(** The loop started at index [i], at most the length of the file: it ends
    within [i + 1] passes, with the routes of the [i] lines above. *)
Lemma while_true_scan (contents : list string) (i : nat) :
  (i <= List.length contents)%nat ->
  forall (routes : list string) (fuel : nat), (i < fuel)%nat ->
  while_true fuel contents (Z.of_nat i) routes
  = Some (Ok (routes ++ scan_back (rev (firstn i contents)))).
Proof.
  induction i as [|i IH]; intros Hi routes fuel Hf;
    (destruct fuel as [|fuel]; [lia|]); cbn [while_true].
  - unfold loop_body. change (Z.of_nat 0 - 1 <? 0) with true.
    cbn. now rewrite app_nil_r.
  - destruct (nth_error contents i) as [x|] eqn:N;
      [|apply nth_error_None in N; lia].
    assert (Hfirst : firstn (S i) contents = firstn i contents ++ [x]).
    { clear - N. revert contents N.
      induction i as [|i IH]; intros [|y c] N; try discriminate.
      - now inversion N.
      - cbn [firstn app]. f_equal. now apply IH. }
    rewrite Hfirst, rev_app_distr. cbn [rev app scan_back].
    unfold loop_body.
    replace (Z.of_nat (S i) - 1) with (Z.of_nat i) by lia.
    destruct (Z.ltb_spec (Z.of_nat i) 0) as [E|E]; [lia|].
    rewrite (getitem_nth _ _ _ N).
    destruct (Str.startswith x "@"); [|now rewrite app_nil_r].
    fold route_marker.
    destruct (Str.contains route_marker x).
    + rewrite IH by lia. now rewrite <- app_assoc.
    + rewrite IH by lia. reflexivity.
Qed.

(** The loop started past the end of the file raises on its first pass. *)
Lemma while_true_past_end (contents : list string) (l : Z)
  (routes : list string) (fuel : nat) :
  Z.of_nat (List.length contents) < l ->
  while_true (S fuel) contents l routes = Some (Raise IndexError).
Proof.
  intros H. cbn [while_true]. unfold loop_body.
  destruct (Z.ltb_spec (l - 1) 0) as [E|E]; [lia|].
  now rewrite getitem_past_end by lia.
Qed.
====
| What the task asks |
So that nothing is lost, transcribe each entry exactly as written.

| Output |
(** The loop started at index [i], at most the length of the file: it ends
    within [i + 1] passes, with the routes of the [i] lines above. *)
Lemma while_true_scan (contents : list string) (i : nat) :
  (i <= List.length contents)%nat ->
  forall (routes : list string) (fuel : nat), (i < fuel)%nat ->
  while_true fuel contents (Z.of_nat i) routes
  = Some (Ok (routes ++ scan_back (rev (firstn i contents)))).
Proof.
  induction i as [|i IH]; intros Hi routes fuel Hf;
    (destruct fuel as [|fuel]; [lia|]); cbn [while_true].
  - unfold loop_body. change (Z.of_nat 0 - 1 <? 0) with true.
    cbn. now rewrite app_nil_r.
  - destruct (nth_error contents i) as [x|] eqn:N;
      [|apply nth_error_None in N; lia].
    assert (Hfirst : firstn (S i) contents = firstn i contents ++ [x]).
    { clear - N. revert contents N.
      induction i as [|i IH]; intros [|y c] N; try discriminate.
      - now inversion N.
      - cbn [firstn app]. f_equal. now apply IH. }
    rewrite Hfirst, rev_app_distr. cbn [rev app scan_back].
    unfold loop_body.
    replace (Z.of_nat (S i) - 1) with (Z.of_nat i) by lia.
    destruct (Z.ltb_spec (Z.of_nat i) 0) as [E|E]; [lia|].
    rewrite (getitem_nth _ _ _ N).
    destruct (Str.startswith x "@"); [|now rewrite app_nil_r].
    fold route_marker.
    destruct (Str.contains route_marker x).
    + rewrite IH by lia. now rewrite <- app_assoc.
    + rewrite IH by lia. reflexivity.
Qed.

(** The loop started past the end of the file raises on its first pass. *)
Lemma while_true_past_end (contents : list string) (l : Z)
  (routes : list string) (fuel : nat) :
  Z.of_nat (List.length contents) < l ->
  while_true (S fuel) contents l routes = Some (Raise IndexError).
Proof.
  intros H. cbn [while_true]. unfold loop_body.
  destruct (Z.ltb_spec (l - 1) 0) as [E|E]; [lia|].
  now rewrite getitem_past_end by lia.
Qed.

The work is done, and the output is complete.